== Work required ==
Check every line below for the word "lstrip" and copy each one that has it.

────────────────

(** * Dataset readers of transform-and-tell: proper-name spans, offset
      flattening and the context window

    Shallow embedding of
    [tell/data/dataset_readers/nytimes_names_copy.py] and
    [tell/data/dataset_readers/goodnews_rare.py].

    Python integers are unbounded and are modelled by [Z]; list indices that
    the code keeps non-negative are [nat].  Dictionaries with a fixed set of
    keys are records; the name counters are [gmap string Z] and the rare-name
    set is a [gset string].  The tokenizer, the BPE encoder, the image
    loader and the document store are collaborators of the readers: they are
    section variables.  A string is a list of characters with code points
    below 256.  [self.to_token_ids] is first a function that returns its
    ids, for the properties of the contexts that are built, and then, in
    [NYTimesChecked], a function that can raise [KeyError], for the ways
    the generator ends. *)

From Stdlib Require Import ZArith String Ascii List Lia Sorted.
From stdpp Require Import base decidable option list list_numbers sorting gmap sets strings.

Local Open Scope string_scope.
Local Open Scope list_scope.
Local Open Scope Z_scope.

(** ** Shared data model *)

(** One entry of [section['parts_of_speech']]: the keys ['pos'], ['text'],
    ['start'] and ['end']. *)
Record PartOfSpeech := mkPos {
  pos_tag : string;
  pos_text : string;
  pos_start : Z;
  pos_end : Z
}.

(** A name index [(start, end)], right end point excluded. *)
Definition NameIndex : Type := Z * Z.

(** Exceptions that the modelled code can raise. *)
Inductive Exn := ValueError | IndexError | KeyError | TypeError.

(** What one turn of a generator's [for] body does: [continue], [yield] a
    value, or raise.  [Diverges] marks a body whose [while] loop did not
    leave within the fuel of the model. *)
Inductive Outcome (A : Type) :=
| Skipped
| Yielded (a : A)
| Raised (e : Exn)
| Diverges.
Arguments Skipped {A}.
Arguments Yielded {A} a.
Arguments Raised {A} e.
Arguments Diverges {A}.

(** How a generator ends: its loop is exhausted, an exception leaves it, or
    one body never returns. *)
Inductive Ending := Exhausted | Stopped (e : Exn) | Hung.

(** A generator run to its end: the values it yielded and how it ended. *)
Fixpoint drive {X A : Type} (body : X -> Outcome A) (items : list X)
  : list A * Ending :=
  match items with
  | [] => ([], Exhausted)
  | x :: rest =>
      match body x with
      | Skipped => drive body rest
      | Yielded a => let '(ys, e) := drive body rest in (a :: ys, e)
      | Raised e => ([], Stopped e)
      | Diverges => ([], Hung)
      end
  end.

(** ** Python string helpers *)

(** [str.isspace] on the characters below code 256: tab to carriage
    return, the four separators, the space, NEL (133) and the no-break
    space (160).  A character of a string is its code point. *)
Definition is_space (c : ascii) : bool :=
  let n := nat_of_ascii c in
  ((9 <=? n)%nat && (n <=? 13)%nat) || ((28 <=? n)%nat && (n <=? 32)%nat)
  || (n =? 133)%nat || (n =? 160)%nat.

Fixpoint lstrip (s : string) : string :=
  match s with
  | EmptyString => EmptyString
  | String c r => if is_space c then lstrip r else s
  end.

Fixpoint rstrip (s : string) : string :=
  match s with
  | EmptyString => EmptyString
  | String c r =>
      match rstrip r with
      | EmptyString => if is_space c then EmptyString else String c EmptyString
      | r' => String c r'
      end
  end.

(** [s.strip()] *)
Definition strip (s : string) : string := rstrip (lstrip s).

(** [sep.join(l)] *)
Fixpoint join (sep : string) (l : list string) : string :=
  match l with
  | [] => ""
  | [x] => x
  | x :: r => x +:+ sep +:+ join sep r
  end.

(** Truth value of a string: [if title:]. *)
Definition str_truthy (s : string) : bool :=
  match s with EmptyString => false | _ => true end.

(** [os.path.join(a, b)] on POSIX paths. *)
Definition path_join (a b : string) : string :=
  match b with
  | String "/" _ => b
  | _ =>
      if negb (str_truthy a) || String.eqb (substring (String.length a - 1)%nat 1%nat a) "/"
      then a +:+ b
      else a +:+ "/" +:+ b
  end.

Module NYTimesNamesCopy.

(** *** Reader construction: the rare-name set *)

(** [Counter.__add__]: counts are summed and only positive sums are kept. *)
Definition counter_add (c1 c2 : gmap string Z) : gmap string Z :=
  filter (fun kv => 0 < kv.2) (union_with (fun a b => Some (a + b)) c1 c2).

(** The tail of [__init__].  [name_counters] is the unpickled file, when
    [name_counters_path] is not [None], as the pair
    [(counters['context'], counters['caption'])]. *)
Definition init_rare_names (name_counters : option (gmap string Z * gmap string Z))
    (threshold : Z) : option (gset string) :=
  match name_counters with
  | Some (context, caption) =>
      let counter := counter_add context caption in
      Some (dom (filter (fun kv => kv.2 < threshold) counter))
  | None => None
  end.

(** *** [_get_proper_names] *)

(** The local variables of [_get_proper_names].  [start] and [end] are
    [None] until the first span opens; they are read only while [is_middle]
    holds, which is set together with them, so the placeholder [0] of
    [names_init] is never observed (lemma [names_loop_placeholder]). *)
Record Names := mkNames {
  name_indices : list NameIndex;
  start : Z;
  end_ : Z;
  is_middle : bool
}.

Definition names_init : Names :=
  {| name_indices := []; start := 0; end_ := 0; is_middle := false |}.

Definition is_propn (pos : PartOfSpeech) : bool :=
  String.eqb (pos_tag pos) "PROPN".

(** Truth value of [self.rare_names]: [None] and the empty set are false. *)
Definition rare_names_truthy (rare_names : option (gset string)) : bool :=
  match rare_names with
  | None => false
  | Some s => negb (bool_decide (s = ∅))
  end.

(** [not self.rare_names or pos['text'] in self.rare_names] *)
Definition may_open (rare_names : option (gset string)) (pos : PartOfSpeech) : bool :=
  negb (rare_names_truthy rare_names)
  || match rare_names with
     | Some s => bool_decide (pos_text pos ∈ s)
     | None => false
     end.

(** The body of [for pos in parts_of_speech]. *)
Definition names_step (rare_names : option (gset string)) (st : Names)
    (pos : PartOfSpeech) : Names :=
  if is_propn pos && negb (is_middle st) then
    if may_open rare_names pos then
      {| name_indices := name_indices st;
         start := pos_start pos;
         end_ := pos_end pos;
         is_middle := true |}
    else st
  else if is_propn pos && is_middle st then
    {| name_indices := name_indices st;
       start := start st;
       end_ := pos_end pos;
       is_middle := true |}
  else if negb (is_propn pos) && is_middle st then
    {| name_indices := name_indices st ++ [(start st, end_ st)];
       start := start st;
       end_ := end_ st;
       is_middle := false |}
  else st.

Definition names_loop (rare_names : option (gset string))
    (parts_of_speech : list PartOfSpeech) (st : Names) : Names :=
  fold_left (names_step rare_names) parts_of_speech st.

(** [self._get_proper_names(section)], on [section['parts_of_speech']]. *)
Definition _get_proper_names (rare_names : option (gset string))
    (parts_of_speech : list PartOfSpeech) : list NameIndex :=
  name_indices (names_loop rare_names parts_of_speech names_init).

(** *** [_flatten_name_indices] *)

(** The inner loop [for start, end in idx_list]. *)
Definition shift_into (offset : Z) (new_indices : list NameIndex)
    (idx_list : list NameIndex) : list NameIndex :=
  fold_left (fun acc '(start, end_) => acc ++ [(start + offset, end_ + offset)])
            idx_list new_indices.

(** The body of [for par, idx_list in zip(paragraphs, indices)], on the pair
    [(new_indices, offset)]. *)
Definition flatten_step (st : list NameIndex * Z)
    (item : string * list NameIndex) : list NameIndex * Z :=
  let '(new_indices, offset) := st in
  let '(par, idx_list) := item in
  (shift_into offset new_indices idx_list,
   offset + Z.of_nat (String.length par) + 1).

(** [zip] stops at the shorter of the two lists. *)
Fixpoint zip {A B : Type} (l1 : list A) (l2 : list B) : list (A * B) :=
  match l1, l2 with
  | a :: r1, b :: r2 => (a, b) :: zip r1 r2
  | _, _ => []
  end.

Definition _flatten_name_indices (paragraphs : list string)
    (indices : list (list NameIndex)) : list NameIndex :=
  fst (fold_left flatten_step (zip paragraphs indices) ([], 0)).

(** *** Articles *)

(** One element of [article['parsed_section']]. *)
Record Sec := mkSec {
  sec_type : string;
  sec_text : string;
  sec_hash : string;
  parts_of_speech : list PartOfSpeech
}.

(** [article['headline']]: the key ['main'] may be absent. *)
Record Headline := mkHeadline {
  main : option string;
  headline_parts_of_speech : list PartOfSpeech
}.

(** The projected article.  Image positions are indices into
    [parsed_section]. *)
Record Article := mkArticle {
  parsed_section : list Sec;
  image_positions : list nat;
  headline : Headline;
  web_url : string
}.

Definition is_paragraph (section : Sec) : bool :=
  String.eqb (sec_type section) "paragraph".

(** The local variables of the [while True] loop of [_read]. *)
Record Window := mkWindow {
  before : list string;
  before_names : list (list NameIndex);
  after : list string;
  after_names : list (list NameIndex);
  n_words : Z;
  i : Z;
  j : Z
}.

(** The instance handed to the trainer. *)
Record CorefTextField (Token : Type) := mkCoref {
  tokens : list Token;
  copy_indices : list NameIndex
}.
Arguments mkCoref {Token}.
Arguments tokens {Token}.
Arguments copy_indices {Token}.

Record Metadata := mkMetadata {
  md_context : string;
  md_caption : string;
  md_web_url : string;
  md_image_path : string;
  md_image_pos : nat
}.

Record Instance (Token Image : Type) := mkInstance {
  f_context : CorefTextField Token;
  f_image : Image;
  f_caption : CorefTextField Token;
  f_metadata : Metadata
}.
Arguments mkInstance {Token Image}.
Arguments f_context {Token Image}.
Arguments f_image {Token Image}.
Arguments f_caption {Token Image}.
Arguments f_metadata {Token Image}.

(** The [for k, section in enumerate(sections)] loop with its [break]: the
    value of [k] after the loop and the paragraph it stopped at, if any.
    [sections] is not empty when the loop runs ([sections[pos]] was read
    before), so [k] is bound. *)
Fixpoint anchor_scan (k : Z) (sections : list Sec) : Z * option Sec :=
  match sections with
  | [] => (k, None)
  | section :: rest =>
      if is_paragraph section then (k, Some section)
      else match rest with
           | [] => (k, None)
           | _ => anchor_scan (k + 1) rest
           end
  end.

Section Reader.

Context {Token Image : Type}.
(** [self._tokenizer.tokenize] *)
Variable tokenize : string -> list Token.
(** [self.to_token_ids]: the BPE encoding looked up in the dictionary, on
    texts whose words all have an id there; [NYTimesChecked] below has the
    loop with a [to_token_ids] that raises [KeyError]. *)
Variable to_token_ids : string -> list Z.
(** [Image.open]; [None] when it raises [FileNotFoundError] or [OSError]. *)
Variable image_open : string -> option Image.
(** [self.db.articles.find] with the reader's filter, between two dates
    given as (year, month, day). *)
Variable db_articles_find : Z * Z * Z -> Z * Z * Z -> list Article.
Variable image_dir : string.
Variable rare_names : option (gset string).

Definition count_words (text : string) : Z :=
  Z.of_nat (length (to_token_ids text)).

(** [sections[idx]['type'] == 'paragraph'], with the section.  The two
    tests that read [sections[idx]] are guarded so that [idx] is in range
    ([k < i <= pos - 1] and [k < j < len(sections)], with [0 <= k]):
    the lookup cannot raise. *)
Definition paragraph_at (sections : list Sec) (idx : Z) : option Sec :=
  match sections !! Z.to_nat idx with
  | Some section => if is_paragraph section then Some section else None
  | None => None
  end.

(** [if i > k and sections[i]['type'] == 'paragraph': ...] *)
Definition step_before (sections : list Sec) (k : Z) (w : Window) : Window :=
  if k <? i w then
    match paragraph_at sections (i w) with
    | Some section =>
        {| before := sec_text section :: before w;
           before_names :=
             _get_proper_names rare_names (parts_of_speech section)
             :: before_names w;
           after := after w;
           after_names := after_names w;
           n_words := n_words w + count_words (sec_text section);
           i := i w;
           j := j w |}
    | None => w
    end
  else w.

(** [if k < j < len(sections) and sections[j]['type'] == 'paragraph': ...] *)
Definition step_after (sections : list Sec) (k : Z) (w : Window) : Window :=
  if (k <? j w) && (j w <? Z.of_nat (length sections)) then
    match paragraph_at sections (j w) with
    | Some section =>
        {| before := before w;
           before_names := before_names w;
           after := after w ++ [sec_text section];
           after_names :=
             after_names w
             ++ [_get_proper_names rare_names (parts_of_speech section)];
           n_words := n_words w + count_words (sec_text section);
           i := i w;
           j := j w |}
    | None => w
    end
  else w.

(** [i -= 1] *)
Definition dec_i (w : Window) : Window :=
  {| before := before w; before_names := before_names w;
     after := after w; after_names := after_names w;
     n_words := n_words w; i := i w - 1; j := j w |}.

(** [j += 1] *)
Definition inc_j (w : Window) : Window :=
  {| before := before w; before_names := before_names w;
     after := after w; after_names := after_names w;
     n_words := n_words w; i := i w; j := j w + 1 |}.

────────────────

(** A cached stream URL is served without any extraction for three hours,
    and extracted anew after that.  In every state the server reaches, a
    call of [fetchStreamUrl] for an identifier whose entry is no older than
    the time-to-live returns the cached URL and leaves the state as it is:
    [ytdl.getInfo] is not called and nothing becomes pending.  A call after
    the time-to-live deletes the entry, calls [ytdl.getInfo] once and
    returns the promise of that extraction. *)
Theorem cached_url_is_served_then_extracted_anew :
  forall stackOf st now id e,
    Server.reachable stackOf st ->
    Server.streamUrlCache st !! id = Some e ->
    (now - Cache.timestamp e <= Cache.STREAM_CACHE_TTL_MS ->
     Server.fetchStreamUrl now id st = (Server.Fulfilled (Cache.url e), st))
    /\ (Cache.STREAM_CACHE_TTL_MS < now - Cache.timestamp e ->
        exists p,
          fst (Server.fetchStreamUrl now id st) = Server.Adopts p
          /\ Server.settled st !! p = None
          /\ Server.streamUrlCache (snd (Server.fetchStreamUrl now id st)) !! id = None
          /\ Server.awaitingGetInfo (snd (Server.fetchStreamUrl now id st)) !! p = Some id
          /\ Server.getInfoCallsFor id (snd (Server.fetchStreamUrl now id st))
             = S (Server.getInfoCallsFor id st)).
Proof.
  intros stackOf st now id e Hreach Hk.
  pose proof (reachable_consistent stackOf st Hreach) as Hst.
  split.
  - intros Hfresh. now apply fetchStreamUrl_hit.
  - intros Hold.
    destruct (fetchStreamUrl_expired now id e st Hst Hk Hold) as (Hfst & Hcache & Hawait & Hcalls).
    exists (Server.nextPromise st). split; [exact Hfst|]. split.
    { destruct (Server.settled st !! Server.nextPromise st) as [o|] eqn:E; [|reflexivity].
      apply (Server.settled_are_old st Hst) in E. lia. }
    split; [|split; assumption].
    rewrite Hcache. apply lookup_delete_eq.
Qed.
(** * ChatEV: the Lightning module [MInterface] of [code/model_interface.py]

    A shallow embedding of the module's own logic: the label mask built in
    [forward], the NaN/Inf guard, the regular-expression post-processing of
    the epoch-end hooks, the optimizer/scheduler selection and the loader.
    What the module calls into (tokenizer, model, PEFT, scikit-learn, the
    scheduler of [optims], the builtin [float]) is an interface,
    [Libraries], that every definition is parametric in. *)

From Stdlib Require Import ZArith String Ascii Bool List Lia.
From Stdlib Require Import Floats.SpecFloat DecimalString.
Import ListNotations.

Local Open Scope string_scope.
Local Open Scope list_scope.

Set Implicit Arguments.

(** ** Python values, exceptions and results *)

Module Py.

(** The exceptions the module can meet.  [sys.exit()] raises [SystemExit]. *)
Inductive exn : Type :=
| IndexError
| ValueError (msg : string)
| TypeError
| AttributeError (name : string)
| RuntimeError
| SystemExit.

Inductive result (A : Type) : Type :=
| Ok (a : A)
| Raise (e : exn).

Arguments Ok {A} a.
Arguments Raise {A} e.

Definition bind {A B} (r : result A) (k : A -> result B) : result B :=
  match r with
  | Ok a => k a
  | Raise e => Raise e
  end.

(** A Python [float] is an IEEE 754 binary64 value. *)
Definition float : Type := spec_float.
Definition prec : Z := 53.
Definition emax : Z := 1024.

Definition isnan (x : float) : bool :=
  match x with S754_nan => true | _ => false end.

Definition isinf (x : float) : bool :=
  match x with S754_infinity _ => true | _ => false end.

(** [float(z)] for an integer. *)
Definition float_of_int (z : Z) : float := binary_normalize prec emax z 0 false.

────────────────

== Output for this exercise ==
Fixpoint lstrip (s : string) : string :=
  | String c r => if is_space c then lstrip r else s
Definition strip (s : string) : string := rstrip (lstrip s).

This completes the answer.